● **TASK DESCRIPTION**:
Scan the records for the string "returns". State how many lines contain it and add nothing.

● **MATERIAL TO PROCESS**:
Definition main_init (MAX_CONCURRENT : Z) (file_urls : list string)
    (fs0 : gmap string (list byte)) : exn + loop :=
  let total_files := Z.of_nat (length file_urls) in
  match Semaphore MAX_CONCURRENT with
  | inl e => inl e
  | inr semaphore =>
      inr (Loop (World (initial_progress total_files) fs0 semaphore [] [])
                (map (λ url, (url, Created)) file_urls))
  end.

(** [asyncio.gather] is over once every coroutine has returned. *)
Definition is_returned (c : coro) : bool :=
  match c with CoReturned => true | _ => false end.

Definition gather_done (s : loop) : bool :=
  forallb (λ t, is_returned t.2) (coros s).

(** A coroutine holds a permit from the grant until it leaves the
    [async with] block. *)
Definition holds_permit (c : coro) : bool :=
  match c with
  | Acquired | AwaitGet _ _ | AwaitChunk _ _ _ => true
  | _ => false
  end.

(** The network-and-write phase: a request or a body transfer pending. *)
Definition in_network_phase (c : coro) : bool :=
  match c with
  | AwaitGet _ _ | AwaitChunk _ _ _ => true
  | _ => false
  end.

(** Number of coroutines whose state satisfies [P]. *)
Definition count_where (P : coro → bool) (cs : list (string * coro)) : nat :=
  sum_list_with (λ t, if P t.2 then 1%nat else 0%nat) cs.

Definition holders (s : loop) : nat := count_where holds_permit (coros s).
Definition in_flight (s : loop) : nat := count_where in_network_phase (coros s).

(** Reading a counter of the progress record. *)
Definition counter (k : string) (w : world) : Z :=
  default 0 (progress w !! k).

(** The record after [progress[k] += 1]. *)
Definition bump (k : string) (w : world) : world :=
  set_progress (<[k := counter k w + 1]> (progress w)) w.

(** The keys a worker increments. *)
Definition counter_keys : list string :=
  ["done"; "failed"; "missing"; "skipped"]%string.

(** [w'] differs from [w], in the progress record, on counters only. *)
Definition frame_eq (w w' : world) : Prop :=
  ∀ k, k ∉ counter_keys → progress w' !! k = progress w !! k.

(** A computation that writes the progress record on counters only,
    whether it returns or raises. *)
Definition framed {A} (m : M A) : Prop := ∀ w, frame_eq w (m w).1.

(** The five keys [main] puts in the record. *)
Definition wf_progress (p : gmap string Z) : Prop :=
  is_Some (p !! "done") ∧ is_Some (p !! "failed") ∧ is_Some (p !! "missing")
  ∧ is_Some (p !! "skipped") ∧ is_Some (p !! "target").

(** The line an [except] clause prints for [e]. *)
Definition fault_line (filename : string) (e : exn) : line :=
  match e with
  | TimeoutError => TimeoutLine filename
  | _ => ErrorLine filename e
  end.

(** What a fault does, whichever await it interrupts. *)
Definition failed_with (filename : string) (e : exn) (w : world) : world :=
  set_sem_value (sem_value w + 1)
    (bump "failed" (set_stdout (stdout w ++ [fault_line filename e]) w)).

(** Relational reading of one resumption, valid while the progress
    record has its five keys (see [resume_transition]). *)
Inductive transition (dest_dir url : string)
    : coro → event → world → world → coro → Prop :=
  | T_grant w :
      0 < sem_value w →
      transition dest_dir url Created EvGrant w
        (set_sem_value (sem_value w - 1) w) Acquired
  | T_skip w :
      is_Some (fs w !! filepath_of dest_dir url) →
      transition dest_dir url Acquired EvStart w
        (set_sem_value (sem_value w + 1) (bump "skipped" w)) CoReturned
  | T_request w :
      fs w !! filepath_of dest_dir url = None →
      transition dest_dir url Acquired EvStart w
        (set_requests (requests w ++ [url]) w)
        (AwaitGet (filename_of url) (filepath_of dest_dir url))
  | T_missing fn fp open_err w :
      transition dest_dir url (AwaitGet fn fp) (EvResponse 404 open_err) w
        (set_sem_value (sem_value w + 1) (bump "missing" w)) CoReturned
  | T_http_error fn fp status open_err w :
      status ≠ 404 → status ≠ 200 →
      transition dest_dir url (AwaitGet fn fp) (EvResponse status open_err) w
        (set_sem_value (sem_value w + 1)
           (bump "failed"
              (set_stdout (stdout w ++ [HttpErrorLine status fn]) w)))
        CoReturned
  | T_open fn fp w :
      transition dest_dir url (AwaitGet fn fp) (EvResponse 200 None) w
        (set_fs (<[fp := []]> (fs w)) w) (AwaitChunk fn fp 0)
  | T_open_fail fn fp e w :
      transition dest_dir url (AwaitGet fn fp) (EvResponse 200 (Some e)) w
        (failed_with fn e w) CoReturned
  | T_get_fault fn fp e w :
      transition dest_dir url (AwaitGet fn fp) (EvFault e) w
        (failed_with fn e w) CoReturned
  | T_chunk fn fp size chunk w :
      transition dest_dir url (AwaitChunk fn fp size) (EvChunk chunk) w
        (set_fs (<[fp := default [] (fs w !! fp) ++ chunk]> (fs w)) w)
        (AwaitChunk fn fp (size + Z.of_nat (length chunk)))
  | T_done fn fp size w :
      transition dest_dir url (AwaitChunk fn fp size) EvEndOfBody w
        (set_sem_value (sem_value w + 1)
           (set_stdout
              (stdout w ++ [DoneLine (counter "done" w + 1)
                              (counter "target" w) fn size])
              (bump "done" w)))
        CoReturned
  | T_chunk_fault fn fp size e w :
      transition dest_dir url (AwaitChunk fn fp size) (EvFault e) w
        (failed_with fn e w) CoReturned.

(** The states of a run: those the loop reaches from [main]'s initial
    state under some schedule of resumptions. *)
Definition reachable (dest_dir : string) (MAX_CONCURRENT : Z)
    (file_urls : list string) (fs0 : gmap string (list byte))
    (s : loop) : Prop :=
  ∃ s0 sched,
    main_init MAX_CONCURRENT file_urls fs0 = inr s0
    ∧ run dest_dir sched s0 = Some s.

(** ** Quantities and invariants of a run *)

(** Tasks accounted for by the four outcome counters. *)
Definition sum4 (w : world) : Z :=
  counter "done" w + counter "failed" w + counter "missing" w
  + counter "skipped" w.

Definition permit_of (c : coro) : Z := if holds_permit c then 1 else 0.

(** Exactly one outcome counter went up by one, nothing else in the
    progress record changed. *)
Definition one_counter_bumped (w w' : world) : Prop :=
  ∃ k, k ∈ counter_keys
       ∧ progress w' = <[k := counter k w + 1]> (progress w)
       ∧ counter k w' = counter k w + 1
       ∧ ∀ k', k' ≠ k → counter k' w' = counter k' w.

(** The names a suspended coroutine carries are those of its URL, and
    the file it streams into is on the filesystem. *)
Definition locals_ok (dest_dir : string) (w : world) (t : string * coro)
    : Prop :=
  match t.2 with
  | AwaitGet fn fp =>
      fn = filename_of t.1 ∧ fp = filepath_of dest_dir t.1
  | AwaitChunk fn fp _ =>
      fn = filename_of t.1 ∧ fp = filepath_of dest_dir t.1
      ∧ is_Some (fs w !! fp)
  | _ => True
  end.

Record run_inv (dest_dir : string) (MAX_CONCURRENT : Z)
    (file_urls : list string) (s : loop) : Prop := RunInv {
  inv_wf : wf_progress (progress (shared s));
  inv_target :
    progress (shared s) !! "target" = Some (Z.of_nat (length file_urls));
  inv_urls : (coros s).*1 = file_urls;
  inv_sum : sum4 (shared s) = Z.of_nat (count_where is_returned (coros s));
  inv_sem : sem_value (shared s) + Z.of_nat (holders s) = MAX_CONCURRENT;
  inv_sem_nonneg : 0 ≤ sem_value (shared s);
  inv_live : Forall (λ t, ∀ e, t.2 ≠ CoRaised e) (coros s);
  inv_locals : Forall (locals_ok dest_dir (shared s)) (coros s);
}.

(** Every task's destination file is on the filesystem [f]. *)
Definition all_present (dest_dir : string) (file_urls : list string)
    (f : gmap string (list byte)) : Prop :=
  ∀ url, url ∈ file_urls → is_Some (f !! filepath_of dest_dir url).

(** What holds throughout a run that starts with every file present. *)
Record skip_inv (fs0 : gmap string (list byte)) (s : loop) : Prop := SkipInv {
  skip_fs : fs (shared s) = fs0;
  skip_requests : requests (shared s) = [];
  skip_idle : Forall (λ t, in_network_phase t.2 = false) (coros s);
  skip_done : counter "done" (shared s) = 0;
  skip_failed : counter "failed" (shared s) = 0;
  skip_missing : counter "missing" (shared s) = 0;
}.

(** The reading of the concurrency model in which the resume check is
    not gated: permits are taken by the coroutines in their
    network-and-write phase and by no other. *)
Definition resume_check_ungated (dest_dir : string) (MAX_CONCURRENT : Z)
    (file_urls : list string) (fs0 : gmap string (list byte)) : Prop :=
  ∀ s, reachable dest_dir MAX_CONCURRENT file_urls fs0 s →
       sem_value (shared s) + Z.of_nat (in_flight s) = MAX_CONCURRENT.

(** The sampler as the specification words it for a pool that cannot
    supply the target: whatever the draws, the loop is still running. *)
Definition exhaustion_never_terminates (pool : list (Z * Z * Z)) : Prop :=
  ∀ BANDS RERUN n_fields draws,
    Z.of_nat (size (addressable pool)) < n_fields →
    is_looping (generate_urls pool BANDS RERUN n_fields draws).

(** ** Concrete runs used to exercise the statements *)

Module Demo.

Definition dir : string := "/data/raw".

Definition url1 : string :=
  "https://data.sdss.org/sas/dr17/eboss/photoObj/frames/301/752/1/frame-r-000752-1-0011.fits.bz2".
Definition url2 : string :=
  "https://data.sdss.org/sas/dr17/eboss/photoObj/frames/301/756/2/frame-r-000756-2-0123.fits.bz2".
Definition urls : list string := [url1; url2].

Definition path1 : string := "/data/raw/frame-r-000752-1-0011.fits.bz2".
Definition path2 : string := "/data/raw/frame-r-000756-2-0123.fits.bz2".

(** Both files already downloaded. *)
Definition fs_full : gmap string (list byte) :=
  {[ path1 := [x01; x02; x03]%byte; path2 := [x04]%byte ]}.

(** Only the second file already downloaded. *)
Definition fs_second : gmap string (list byte) := {[ path2 := [x04]%byte ]}.

(** The state [main] starts the loop in. *)
Definition start (MAX_CONCURRENT : Z) (fs0 : gmap string (list byte)) : loop :=
  match main_init MAX_CONCURRENT urls fs0 with
  | inr s0 => s0
  | inl _ => Loop (World ∅ ∅ 0 [] []) []
  end.

(** The state after running [sched] from it. *)
Definition after (MAX_CONCURRENT : Z) (fs0 : gmap string (list byte))
    (sched : list (nat * event)) : loop :=
  default (start MAX_CONCURRENT fs0)
    (run dir sched (start MAX_CONCURRENT fs0)).

(** Task 0 gets the permit and sends its request. *)
Definition to_request : list (nat * event) :=
  [(0, EvGrant); (0, EvStart)]%nat.

(** ... the response is a 200 and one block of the body is written. *)
Definition to_streaming : list (nat * event) :=
  to_request ++ [(0, EvResponse 200 None); (0, EvChunk [x0a; x0b]%byte)]%nat.

(** ... the transfer times out; then task 1 runs and gets a 404. *)
Definition to_completion : list (nat * event) :=
  to_streaming
  ++ [(0, EvFault TimeoutError);
      (1, EvGrant); (1, EvStart); (1, EvResponse 404 None)]%nat.

(** Task 0 gets the permit, nothing more. *)
Definition to_acquired : list (nat * event) := [(0, EvGrant)]%nat.

(** Both tasks, one after the other, find their file. *)
Definition both_skipped : list (nat * event) :=
  [(0, EvGrant); (0, EvStart); (1, EvGrant); (1, EvStart)]%nat.

(** The states the statements below are exercised on. *)
Definition requested : loop := after 1 ∅ to_request.
Definition streaming : loop := after 1 ∅ to_streaming.
Definition completed : loop := after 1 ∅ to_completion.
Definition acquired : loop := after 1 fs_full to_acquired.
Definition all_skipped : loop := after 1 fs_full both_skipped.

End Demo.

(** ** Further quantities of a run *)

(** The coroutine is past its resume check. *)
Definition past_check (c : coro) : bool :=
  match c with
  | AwaitGet _ _ | AwaitChunk _ _ _ | CoReturned => true
  | _ => false
  end.
Lemma executeQuery_mutations_are_filtered_witness :
  exists shown entries params,
    ToString (Get (VObj [("action", VStr "delete"); ("table", VStr "users");
                         ("filters", VObj [("id", VNum 7)])]) "table")
    = Return shown
    /\ Object_entries
         (default_to
            (Get (VObj [("action", VStr "delete"); ("table", VStr "users");
                        ("filters", VObj [("id", VNum 7)])]) "filters")
            (VObj []))
       = Return entries
    /\ entries <> []
    /\ append_filters [] entries = Return params
    /\ length params = length entries
    /\ "https://db.example.co/rest/v1/users?id=eq.7"
       = ("https://db.example.co" ++ "/rest/v1/" ++ shown) ++ "?"
           ++ URLSearchParams.toString params
    /\ includes (URLSearchParams.toString params) "=eq."
    /\ (count_char "?" ("https://db.example.co" ++ "/rest/v1/" ++ shown) = 0 ->
        count_char "#" ("https://db.example.co" ++ "/rest/v1/" ++ shown) = 0 ->
        url_query "https://db.example.co/rest/v1/users?id=eq.7"
        = Some (URLSearchParams.toString params)).
Proof.
  apply (executeQuery_mutations_are_filtered example_tools one_row
           (VObj [("action", VStr "delete"); ("table", VStr "users");
                  ("filters", VObj [("id", VNum 7)])])
           (Net.mkRequest "https://db.example.co/rest/v1/users?id=eq.7" "DELETE"
              (credentials example_tools
                 ++ [("Prefer", "return=representation")])%list
              VNull)).
  - simpl. left. reflexivity.
  - right. reflexivity.
Defined.

(** A table name is not escaped: one that holds "#" moves the filters of a
    delete out of the query of the URL, into its fragment. *)
Example unescaped_table_moves_filters :
  map (fun request => (Net.url request, url_query (Net.url request)))
    (fst (executeQuery_run example_tools one_row
            (VObj [("action", VStr "delete"); ("table", VStr "users#");
                   ("filters", VObj [("id", VNum 7)])])))
  = [("https://db.example.co/rest/v1/users#?id=eq.7", None)].
Proof. reflexivity. Qed.

(** ** supabase_modify_schema *)

(** X8: [modifySchema] changes nothing: whatever it is asked, it sends no
    request to the backend.  When it fulfils, the operation is one of the
    four it knows, and the result says success, real_modification true and
    a message that begins with "PREPARED: ". *)
Theorem modifySchema_prepares_only (world : World) (args : value) :
  fst (modifySchema_run world args) = []
  /\ forall v,
       modifySchema world args = Fulfilled v ->
       In (Get args "operation")
         [VStr "create_table"; VStr "add_column"; VStr "drop_column";
          VStr "drop_table"]
       /\ Get v "success" = VBool true
       /\ Get (Get v "data") "real_modification" = VBool true
       /\ Get (Get v "data") "operation" = Get args "operation"
       /\ exists text, Get (Get v "data") "message" = VStr ("PREPARED: " ++ text).
Proof.
  unfold_handler. break; simpl; (split; [reflexivity|]); intros v [= <-].
  all: match goal with
       | H : strict_equal _ _ = true |- _ =>
           rewrite (strict_equal_true _ _ H); simpl
       end.
  all: repeat split; try tauto; eexists; reflexivity.
Qed.

(** X9: add_column is refused unless both a column and a data type are
    given, and drop_column unless a column is given; values such as an empty
    string count as missing. *)
Theorem modifySchema_requires_column (world : World) (args : value) :
  destructure_parameter args "operation" = Return tt ->
  (Get args "operation" = VStr "add_column" ->
   ToBoolean (Get args "column") = false \/ ToBoolean (Get args "dataType") = false ->
   modifySchema world args =
     Rejected (ErrorObject "Error"
                 "Column name and data type required for add_column"))
  /\ (Get args "operation" = VStr "drop_column" ->
      ToBoolean (Get args "column") = false ->
      modifySchema world args =
        Rejected (ErrorObject "Error" "Column name required for drop_column")).
Proof.
  intros Hargs. split.
  - intros Hop Hmissing. unfold_handler. rewrite Hargs, Hop. simpl.
    destruct Hmissing as [-> | ->]; simpl;
      [|rewrite orb_true_r]; reflexivity.
  - intros Hop Hmissing. unfold_handler. rewrite Hargs, Hop, Hmissing.
    reflexivity.
Qed.
(** The room, or the message of the [error] event that the function emits
    before it returns [None]. *)
Definition verify_host_and_get_room (sid : string) (data : HostData)
    (s : State) : Room + string :=
  if Py.falsy (hd_pin data) || Py.falsy (hd_host_token data)
  then inr "Missing pin/host_token"
  else
    let pin := Py.or_empty (hd_pin data) in
    match get_room_by_pin pin (db s) with
    | None => inr "Room not found"
    | Some room =>
        if negb (bool_decide
                   (r_host_token room = Py.or_empty (hd_host_token data)))
        then inr "Invalid host token"
        else
          match socket_index s !! sid with
          | None => inr "Host socket not registered. Reconnect host."
          | Some meta =>
              if negb (bool_decide (m_role meta = RoleHost))
                 || negb (bool_decide (m_pin meta = pin))
              then inr "Host socket not registered. Reconnect host."
              else inl room
          end
    end.

Definition start_question (pin : string) (now : Z) (s : State) : Result :=
  match get_room_by_pin pin (db s) with
  | None => done s []
  | Some room =>
      if negb (require_room_state room [LOBBY; RESULTS]) then done s []
      else
        let q_index := r_current_question_index room in
        match question_at q_index with
        | None => done s []
        | Some question =>
            let s :=
              with_db (update_room (r_id room)
                         (set_question (q_duration question) now) (db s)) s in
            match get_room_by_pin pin (db s) with
            | None => done s []
            | Some room2 =>
                match r_question_ends_at room2 with
                | None => done s []
                | Some ends_at =>
                    done s
                      [(ToRoom pin,
                        EvQuestionStarted q_index (q_text question)
                          (q_options question) (Py.timestamp ends_at))]
                end
            end
        end
  end.

Definition start_game (sid : string) (now : Z) (data : HostData)
    (s : State) : Result :=
  match verify_host_and_get_room sid data s with
  | inr message => done s [(ToSid sid, EvError message)]
  | inl room =>
      if negb (require_room_state room [LOBBY])
      then done s [(ToSid sid, EvError "start_game allowed only in LOBBY")]
      else
        start_question (r_pin room) now
          (with_db (update_room (r_id room) (set_question_index 0 now)
                      (db s)) s)
  end.

Definition next_question (sid : string) (now : Z) (data : HostData)
    (s : State) : Result :=
  match verify_host_and_get_room sid data s with
  | inr message => done s [(ToSid sid, EvError message)]
  | inl room =>
      if negb (require_room_state room [RESULTS])
      then done s [(ToSid sid, EvError "next_question allowed only in RESULTS")]
      else
        let next_index := r_current_question_index room + 1 in
        if Z.of_nat (length QUESTIONS) <=? next_index
        then
          let s :=
            with_db (update_room (r_id room) (set_closed now) (db s)) s in
          done s
            [(ToRoom (r_pin room),
              EvGameFinished (leaderboard_for_room_id (r_id room) (db s)))]
        else
          start_question (r_pin room) now
            (with_db (update_room (r_id room)
                        (set_question_index next_index now) (db s)) s)
  end.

● **WRITTEN SOLUTION**:
2